Use of Estimates The preparation of financial statements in conformity with
generally accepted accounting principles requires management to make estimates
and assumptions that affect the reported amounts of assets and liabilities and
disclosure of contingent assets and liabilities at the date of the financial
statements and the reported amounts of revenues and expenses during the
reporting period. Actual results could differ from those estimates.
Reclassifications Certain prior year amounts have been reclassified in order
to conform to the current year's presentation.
3. Partnership Agreement
The Partnership Agreement provides that the net cash from operations, as
defined, for each fiscal year will be distributed on a quarterly basis, first
to the Limited Partners until each Limited Partner has received an 8% annual
cumulative return based on contributed capital. The net cash from operations
will then be distributed to the General Partners until the General Partners
have received an amount equal to 4% of the net cash from operations distributed
to all partners. The balance of net cash from operations will then be
distributed 96% to the Limited Partners and 4% to the General Partners. As the
8% cumulative return has not been satisfied as of November 30, 1996,
substantially all of the income of the Partnership has been allocated to the
Limited Partners.
Net proceeds from sales or refinancings will generally be distributed 99% to
the Limited Partners and 1% to the General Partners until each Limited Partner
has received an amount equal to his adjusted capital investment, as defined,
and an 11% cumulative annual return thereon. The balance of the net proceeds
will then be distributed 85% to the Limited Partners and 15% to the General
Partners.
Income before depreciation and amortization for any fiscal year will be
allocated in substantially the same manner as net cash from operations. Losses
and depreciation and amortization for any fiscal year will be allocated 99% to
the Limited Partners and 1% to the General Partners.

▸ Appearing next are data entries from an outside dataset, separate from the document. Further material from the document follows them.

(* ===== verification/Spdk.v ===== *)
(** * The SPDK service of the agent: NVMe-oF targets

    [pkg/spdk]: the allocator of service ids ([svcid.go]), the connection
    ([service.go], [service_transport.go]) and the targets ([service_tgt.go]).

    The SPDK process is reached by JSON-RPC and is not LiteIO code: [SpdkRpc] is
    its interface over a world [W], [SpdkRpcLaws] its documented behaviour on the
    list of subsystems, [FakeSpdk] an instance that keeps that list in memory. *)

From Stdlib Require Import ZArith Lia.
From stdpp Require Import base gmap strings option list.
From S2P Require Import Prelude Strconv Misc.

(** ** Subsystems, as the JSON-RPC reports them *)

Record ListenAddress := { la_TrType : string; la_AdrFam : string; la_TrAddr : string; la_TrSvcID : string }.
Record SubsysNamespace := { ns_BdevName : string; ns_UUID : string }.
Record Subsystem := {
  sub_NQN : string;
  sub_ListenAddresses : list ListenAddress;
  sub_Namespaces : list SubsysNamespace;
  (** the host names allowed to connect *)
  sub_Hosts : list string;
}.
#[export] Instance ListenAddress_eq : EqDecision ListenAddress.
Proof. solve_decision. Defined.
#[export] Instance SubsysNamespace_eq : EqDecision SubsysNamespace.
Proof. solve_decision. Defined.
#[export] Instance Subsystem_eq : EqDecision Subsystem.
Proof. solve_decision. Defined.

(** The service ids the listeners use. *)
Definition svc_ids (l : list Subsystem) : list string :=
  l ≫= λ s, la_TrSvcID <$> sub_ListenAddresses s.

Definition TransportTypeTCP : string := "TCP".
Definition TransportTypeVFIOUSER : string := "VFIOUSER".

Class SpdkRpc (W : Type) := {
  (** the client generator of the configuration *)
  rpc_dial : go W (option error);
  NVMFGetTransports : go W (result (list string));
  NVMFCreateTransport : string → go W (result bool);
  NVMFGetSubsystems : go W (result (list Subsystem));
  NVMFCreateSubsystem : string → bool → string → string → go W (result bool);
  NVMFSubsystemAddNS : string → SubsysNamespace → go W (result Z);
  NVMFSubsystemAddListener : string → ListenAddress → go W (result bool);
  NVMFSubsystemAddHost : string → string → go W (result bool);
  NVMFDeleteSubsystem : string → go W (result bool);
}.

(** ** The allocator of service ids *)

(* [spdk/svcid.go:12-21] SvcIdAllocator *)
Record SvcIdAllocator := {
  sa_cursor : Z;
  sa_inUse : MapSet.t;
  sa_minId : Z;
  sa_maxId : Z;
  (** whether [subsysReader] is set *)
  sa_reader : bool;
}.
Definition sa_set (cursor : Z) (inUse : MapSet.t) (a : SvcIdAllocator) : SvcIdAllocator :=
  {| sa_cursor := cursor; sa_inUse := inUse; sa_minId := sa_minId a; sa_maxId := sa_maxId a;
     sa_reader := sa_reader a |}.
(* ===== verification/SpdkBdev.v ===== *)
(** * Block devices, logical volumes and migration tasks of SPDK

    [pkg/spdk/service_aio.go], [service_lvol.go] and [service_migrate.go]: what
    the agent asks the SPDK process besides targets. [BdevRpc] is the part of the
    JSON-RPC these operations use, [BdevLaws] what it does to the block devices,
    answers that are lost included; [FakeBdevs] keeps them in memory, and
    [RpcBdev.v] shows that the client has the laws. *)

From Stdlib Require Import ZArith Lia.
From stdpp Require Import base gmap strings option list.
From S2P Require Import Prelude Strconv Misc Spdk.

(** ** The JSON-RPC *)

(** [client.Bdev], with the fields the program reads. *)
Record Bdev := {
  bdev_Name : string; bdev_Aliases : list string; bdev_UUID : string; bdev_BlockSize : Z; bdev_NumBlocks : Z }.
Record LVStoreInfo := {
  lvsi_UUID : string; lvsi_Name : string; lvsi_BaseBdev : string; lvsi_FreeClusters : Z;
  lvsi_ClusterSize : Z; lvsi_TotalDataClusters : Z; lvsi_BlockSize : Z }.
Definition LVStoreInfo_zero : LVStoreInfo :=
  {| lvsi_UUID := ""; lvsi_Name := ""; lvsi_BaseBdev := ""; lvsi_FreeClusters := 0;
     lvsi_ClusterSize := 0; lvsi_TotalDataClusters := 0; lvsi_BlockSize := 0 |}.
Record ControllerInfo := { ci_Name : string; ci_TrType : string; ci_TrAddr : string }.
Record AttachControllerRequest := {
  acr_TrType : string; acr_TrAddr : string; acr_Name : string; acr_AdrFam : string;
  acr_TrSvcId : string; acr_SubNQN : string }.
Record CreateBdevRaidRequest := {
  rr_Name : string; rr_RaidLevel : string; rr_StripSizeKB : Z; rr_BaseBdevs : list string }.
(** [client.MigrateTask]: the fields the program reads. *)
Record MigrateTask := {
  mt_SrcBdev : string; mt_DstBdev : string; mt_Status : string; mt_TotalWritePages : Z;
  mt_TotalReadPages : Z; mt_TimeElapsedMS : Z; mt_RoundPassed : Z; mt_IsLastRound : string }.
#[export] Instance MigrateTask_eq : EqDecision MigrateTask.
Proof. solve_decision. Defined.
Record MigrateStartRequest := { msr_SrcBdev : string; msr_DstBdev : string; msr_AutoSwitch : bool }.
Record MigrateConfigRequest := {
  mcr_SrcBdev : string; mcr_DstBdev : string; mcr_AutoSwitch : bool; mcr_LastRoundExtends : Z;
  mcr_LastRoundSize : Z }.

4. Transactions with Related Parties
The following is a summary of the amounts paid or accrued to the General
Partners and their affiliates during the years ended November 30, 1996, 1995
and 1994:
Unpaid at
November 30, Earned
----------- --------------------------------
1996 1996 1995 1994
Reimbursement of:
Out-of-pocket expenses $ - $ 5,383 $ 3,088 $ 5,420
Administrative salaries
and expenses 50,197 117,442 75,627 57,572
Total $50,197 $122,825 $78,715 $62,992
The above amounts have been paid and/or accrued to the General
Partners and affiliates as follows:
Unpaid at
November 30, Earned
----------- ------------------------------
1996 1996 1995 1994
Storage Services, Inc. and affiliates $35,210 $ 74,763 $45,914 $29,292
ASP Associates and affiliates 14,987 48,062 32,801 33,700
Total $50,197 $122,825 $78,715 $62,992
5. Self-service Storage Facilities
The self-service storage facilities consisted of nine properties
acquired either directly or, in two cases, through investments in
other limited partnerships. On October 11, 1996, the Partnership
sold all nine self-service storage facilities. A description of
each property is as follows:
Number of
Date of Number of Rentable Rentable Purchase
Property Location Purchase Buildings Sq. Ft. Spaces Price
- ----------------- ----------- --------- ------ ------ ----------
880 Widgeon Road May 6, 1986 11 70,430 518 $2,465,000
Norfolk, VA
5728 Southern Blvd. May 6, 1986 5 25,749 228 $ 800,000
Virginia Beach, VA
1205 W. Pembroke Ave. May 6, 1986 7 59,680 657 $2,640,000
Hampton, VA
1430 S. Military Hwy. May 6, 1986 5 75,015 439 $2,200,000
Chesapeake, VA
1717 Bloom Lane May 6, 1986 6 61,603 604 $2,250,000
Richmond, VA
8226 South Hwy 17-92 Dec. 9, 1986 8 69,280 761 $2,129,829
Fern Park, FL
235 East Oak Ridge Rd. Dec. 9, 1986 5 56,410 589 $1,658,250
Orlando, FL
5440 Midlothian Trnpk. Dec. 29, 1986 10 65,600 651 $1,843,150
Richmond, VA
2918 Peter's Creek Rd. Dec. 29, 1986 5 56,524 449 $2,000,000
Roanoke, VA
Sale of Properties On May 17, 1996, the Partnership, entered into three
Contracts of Sale (together, the "Contracts of Sale") dated as of May 17, 1996,
one for the Virginia properties and two as general partner of Fern Park and Oak
Ridge, with Public Storage, pursuant to which the Partnership agreed to sell
substantially all its assets to Public Storage for an aggregate price of
$27,500,000, subject to adjustment, in cash (the "Sale").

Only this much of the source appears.